Amongst various neuropeptidergic systems, neuropeptide Y (NPY), hypocretin-1 and melanin-concentrating hormone (MCH) producing neurons have been shown to play an important role in the regulation of food intake and body weight. All of these neuropeptides are orexigenic signals and recent evidence suggests the existence of morphological connections between these neuronal systems in the hypothalamus. However, the functional interactions between these neuronal systems are not clearly understood. Therefore, in the present study, we examined whether there is a cooperative action on food intake between these neuropeptides after third intracerebroventricular (icv) injection in the rat.

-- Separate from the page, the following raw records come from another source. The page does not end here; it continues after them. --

(* ===== verification/Wake.v ===== *)
(** * The planned alarm on the simulated chip

    [setAlarmForNextSchedule] programs alarm 1 with the next window start
    and [matchSeconds = false], which [setAlarm1] turns into the mode
    [DS3231_A1_Hour]: the chip compares hours, minutes and seconds, and
    not the date.  This file runs the simulated chip of [Hardware]
    forward through a sequence of times and shows what the program sees
    through [isAlarmFired]:

    - when the clock reaches the planned start the alarm has fired, and
      it stays fired until [acknowledgeAlarm] or [clearAlarm];
    - in the day before the planned start it does not fire early;
    - a start more than a day away is announced every day until then, at
      the time of day of the start, on days the schedule is not enabled
      for;
    - alarm 2, which [setAlarm2] programs in the mode [DS3231_A2_Minute],
      fires every hour at the minute it was given. *)

From stdpp Require Import strings.
From S2P Require Import Prelude DateTime Schedule Hardware State Window Occurrence Alarm.

(** ** The clock moves *)

Implicit Types (c : Controller SimRtc) (me : Mutex.TaskId) (t next : DateTime).

(** The chip of the controller reaches time [t]. *)
Definition tick c t : Controller SimRtc := set_rtc c (sim_tick (ctl_rtc c) t).

(** The chip passes through the times [ts], in order. *)
Definition ticks c (ts : list DateTime) : Controller SimRtc := fold_left tick ts c.

(** Alarm 1 holds [next] in the mode [setAlarmForNextSchedule] uses, and
    task [me] can ask for its flag. *)
Definition armed me c next : Prop :=
  ready me c /\ sim_alarm1 (ctl_rtc c) = Some (next, DS3231_A1_Hour).

(** ** Examples *)

(** A schedule for Mondays at six. *)
Definition monday_morning : Schedule := mkSchedule 1 2 6 0 8 0 true "monday".

(** Planned on Wednesday 2024-01-17 07:00, the next start is Monday the
    22nd; the alarm fires on Thursday the 18th at six, when no schedule is
    active, and is silent a second earlier. *)
Example alarm_fires_on_a_disabled_day :
  let c := snd (setAlarmForNextSchedule 0%nat (sample [monday_morning])) in
  let thursday := DateTime_of_fields 2024 1 18 6 0 0 in
  (getNextScheduledStart 0%nat (sample [monday_morning]),
   isAlarmFired 0%nat (tick c (DateTime_of_fields 2024 1 18 5 59 59)) 1,
   isAlarmFired 0%nat (tick c thursday) 1,
   isWithinAnySchedule 0%nat (tick c thursday))
  = (DateTime_of_fields 2024 1 22 6 0 0, false, true, false).
Proof. vm_compute. reflexivity. Qed.

(** ** Theory *)

Lemma tick_ready me c t : ready me c -> ready me (tick c t).
Proof. intros Hr. exact Hr. Qed.

Lemma tick_armed me c next t : armed me c next -> armed me (tick c t) next.
Proof. intros [Hr Ha]. split; [exact Hr | exact Ha]. Qed.

Lemma ticks_armed me next ts : forall c, armed me c next -> armed me (ticks c ts) next.
Proof.
  induction ts as [|t ts IH]; intros c Ha; [exact Ha|].
  apply (IH (tick c t)), tick_armed, Ha.
Qed.

Lemma ticks_through c before t after :
  ticks c (before ++ t :: after) = ticks (tick (ticks c before) t) after.
Proof. unfold ticks. rewrite fold_left_app. reflexivity. Qed.

(** The flag as a ready task reads it. *)
Lemma isAlarmFired_ready me c : ready me c -> isAlarmFired me c 1 = sim_a1f (ctl_rtc c).
Proof. intros [Hi Hl]. unfold isAlarmFired. rewrite Hi, Hl. reflexivity. Qed.

(** What a tick does to the flag of an armed alarm. *)
Lemma isAlarmFired_tick me c next t :
  armed me c next ->
  isAlarmFired me (tick c t) 1
  = isAlarmFired me c 1 || alarm1_matches (next, DS3231_A1_Hour) t.
Proof.
  intros [Hr Ha]. rewrite (isAlarmFired_ready me (tick c t)), (isAlarmFired_ready me c) by exact Hr.
  unfold tick. cbn [ctl_rtc set_rtc sim_tick sim_a1f]. rewrite Ha. reflexivity.
Qed.

(** The flag is set by the chip only: it stays. *)
Lemma fired_stays me c next ts :
  armed me c next -> isAlarmFired me c 1 = true -> isAlarmFired me (ticks c ts) 1 = true.
Proof.
  revert c. induction ts as [|t ts IH]; intros c Ha Hf; [exact Hf|].
  apply (IH (tick c t)); [apply tick_armed, Ha|].
  rewrite (isAlarmFired_tick me c next t Ha), Hf. reflexivity.
Qed.

(** Hour mode compares the time of day. *)
Lemma hour_mode_matches next t :
  alarm1_matches (next, DS3231_A1_Hour) t = true -> time_of_day next = time_of_day t.
Proof.
  unfold alarm1_matches, time_of_day. rewrite andb_true_r. intros Hm.
  apply andb_true_iff in Hm as [Hm Hs]. apply andb_true_iff in Hm as [Hh Hm].
  apply Z.eqb_eq in Hh, Hm, Hs. congruence.
Qed.

Lemma hour_mode_self next : alarm1_matches (next, DS3231_A1_Hour) next = true.
Proof. unfold alarm1_matches. rewrite !Z.eqb_refl. reflexivity. Qed.

(** Two times that match are a whole number of days apart. *)
Lemma hour_mode_days next t :
  alarm1_matches (next, DS3231_A1_Hour) t = true ->
  epoch2000 next - epoch2000 t = 86400 * (day_number next - day_number t).
Proof. intros Hm%hour_mode_matches. unfold epoch2000, time_of_day in *. lia. Qed.

(** Planning arms the alarm with the next start. *)
Lemma planned_armed me c :
  ready me c ->
  armed me (snd (setAlarmForNextSchedule me c)) (getNextScheduledStart me c).
Proof.
  intros Hr. pose proof Hr as [Hi Hl]. rewrite setAlarmForNextSchedule_eq. unfold setAlarm1.
  rewrite Hi, getNextScheduledStart_valid, Hl. split; [exact Hr | reflexivity].
Qed.

(** C28: the planned alarm wakes the program.  After
    [setAlarmForNextSchedule] on a ready object, once the clock has passed
    through the start that [getNextScheduledStart] gave, [isAlarmFired(1)]
    is true, and stays true however long the clock runs on. *)
Theorem planned_alarm_fires me c before after :
  ready me c ->
  let next := getNextScheduledStart me c in
  let c' := snd (setAlarmForNextSchedule me c) in
  isAlarmFired me (ticks c' (before ++ next :: after)) 1 = true.
Proof.
  intros Hr next c'. rewrite ticks_through.
  assert (Ha : armed me (ticks c' before) next) by apply ticks_armed, planned_armed, Hr.
  apply (fired_stays me _ next after); [apply tick_armed, Ha|].
  rewrite (isAlarmFired_tick me _ next next Ha), hour_mode_self. apply orb_true_r.
Qed.

(** The planned alarm does not fire early within the last day.
    With the flag clear when the alarm is armed, the clock running
    through times of the 24 hours before the start leaves it clear. *)
Theorem planned_alarm_silent me c next ts :
  armed me c next -> isAlarmFired me c 1 = false ->
  Forall (fun t => epoch2000 next - 86400 < epoch2000 t < epoch2000 next) ts ->
  isAlarmFired me (ticks c ts) 1 = false.
Proof.
  revert c. induction ts as [|t ts IH]; intros c Ha Hf Hts; [exact Hf|].
  apply (IH (tick c t)); [apply tick_armed, Ha | | apply (Forall_inv_tail Hts)].
  rewrite (isAlarmFired_tick me c next t Ha), Hf. cbn [orb].
  destruct (alarm1_matches _ t) eqn:Hm; [|reflexivity].
  pose proof (hour_mode_days next t Hm). pose proof (Forall_inv Hts) as Ht. cbv beta in Ht. lia.
Qed.


(** *** Alarm 2 *)

(** The flag of alarm 2 after [setAlarm2] and a tick, as a ready task
    reads it. *)
Lemma isAlarmFired_setAlarm2_tick me c dt t :
  ready me c ->
  isAlarmFired me (tick (snd (setAlarm2 me c dt)) t) 2
  = sim_a2f (ctl_rtc c) || ((dt_minute dt =? dt_minute t) && (dt_second t =? 0)).
Proof.
  intros [Hi Hl]. unfold setAlarm2, isAlarmFired, tick, hasLock in *. rewrite Hi, Hl.
  cbn [snd ctl_initialized ctl_mutex ctl_rtc set_rtc]. rewrite Hi, Hl. reflexivity.
Qed.

(** C30: alarm 2 rings every hour.  [setAlarm2(dt)] programs the mode
    [DS3231_A2_Minute]: on a ready object, whenever the clock then shows
    the minute of [dt] at second zero, whatever the hour and the date,
    [isAlarmFired(2)] is true; the hour that the log line of [setAlarm2]
    prints is not compared. *)
Theorem alarm2_rings_hourly me c dt t :
  ready me c -> dt_minute t = dt_minute dt -> dt_second t = 0 ->
  isAlarmFired me (tick (snd (setAlarm2 me c dt)) t) 2 = true.
Proof.
  intros Hr Hm Hs. rewrite (isAlarmFired_setAlarm2_tick _ _ _ _ Hr), Hm, Hs, Z.eqb_refl.
  apply orb_true_r.
Qed.

(** At the other minutes it leaves the flag as it was. *)
Theorem alarm2_silent_between me c dt t :
  ready me c -> dt_minute t <> dt_minute dt ->
  isAlarmFired me (tick (snd (setAlarm2 me c dt)) t) 2 = isAlarmFired me c 2.
Proof.
  intros Hr Hm. rewrite (isAlarmFired_setAlarm2_tick _ _ _ _ Hr).
  destruct Hr as [Hi Hl]. unfold isAlarmFired. rewrite Hi, Hl.
  destruct (Z.eqb_spec (dt_minute dt) (dt_minute t)) as [E|_]; [congruence|].
  apply orb_false_r.
Qed.

(** ** The theorems at work *)

Lemma planned_alarm_fires_witness :
  isAlarmFired 0%nat
    (ticks (snd (setAlarmForNextSchedule 0%nat (sample [weekday_morning])))
       ([DateTime_of_fields 2024 1 17 12 0 0]
        ++ getNextScheduledStart 0%nat (sample [weekday_morning])
        :: [DateTime_of_fields 2024 1 18 6 0 1])) 1 = true.
Proof. apply (planned_alarm_fires 0%nat (sample [weekday_morning])). apply sample_ready. Defined.

Lemma planned_alarm_silent_witness :
  isAlarmFired 0%nat
    (ticks (snd (setAlarmForNextSchedule 0%nat (sample [weekday_morning])))
       [DateTime_of_fields 2024 1 17 12 0 0; DateTime_of_fields 2024 1 18 5 59 59]) 1 = false.
Proof.
  apply (planned_alarm_silent 0%nat _ (getNextScheduledStart 0%nat (sample [weekday_morning])));
    [apply planned_armed, sample_ready | reflexivity | by_compute].
Defined.


(** Programmed for 08:30, alarm 2 has fired at 11:30. *)
Lemma alarm2_rings_hourly_witness :
  isAlarmFired 0%nat
    (tick (snd (setAlarm2 0%nat (sample []) (DateTime_of_fields 2024 1 17 8 30 0)))
       (DateTime_of_fields 2024 1 17 11 30 0)) 2 = true.
Proof.
  apply (alarm2_rings_hourly 0%nat (sample []) (DateTime_of_fields 2024 1 17 8 30 0)
           (DateTime_of_fields 2024 1 17 11 30 0)); [apply sample_ready | reflexivity..].
Defined.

The icv administration of NPY (0.118, 0.588, 1.176 nmol), hypocretin-1 (1, 3 nmol) and MCH (0.42, 1.048, 2.096 nmol) stimulated food intake in a dose dependent manner. Coinjection with 0.118 nmol of NPY and hypocretin-1 (1, 3 nmol) or MCH (0.42, 1.048, 2.096 nmol) had no additive effect on food intake as compared to that of NPY alone. However, coinjection with lower dose of NPY (0.023 nmol) and hypocretin-1 (0.25 nmol), that did not have any effect alone, significantly induced food intake. In contrast, combination of a lower dose of NPY (0.023 nmol) or hypocretin-1 (0.25 nmol) with lower stimulatory dose (0.21, 0.42 nmol) of MCH did not result in further increase in food intake as compared to that of MCH alone. Also, combination of 0.25 nmol hypocretin-1 and a non-stimulatory dose of MCH (0.105 nmol) was ineffective in stimulating food intake. Finally, coinjection with of 0.023 nmol NPY and 0.105 nmol MCH significantly induced food intake as compared to saline control group but not as compared to NPY or MCH treated groups. In total, these results show (1) a synergistic action between NPY and hypocretin-1, (2) no interaction between hypocretin-1 and MCH and (3) very little interaction, if any, between NPY and MCH in inducing food intake. In conclusion, these results provide a physiological concomitant to the previous demonstration of morphological contacts between NPY and hypocretin producing neurons by suggesting an interaction between these two orexigenic signals in control of food intake, and further suggest that MCH's action on feeding may be independent of NPY and hypocretin-1 action.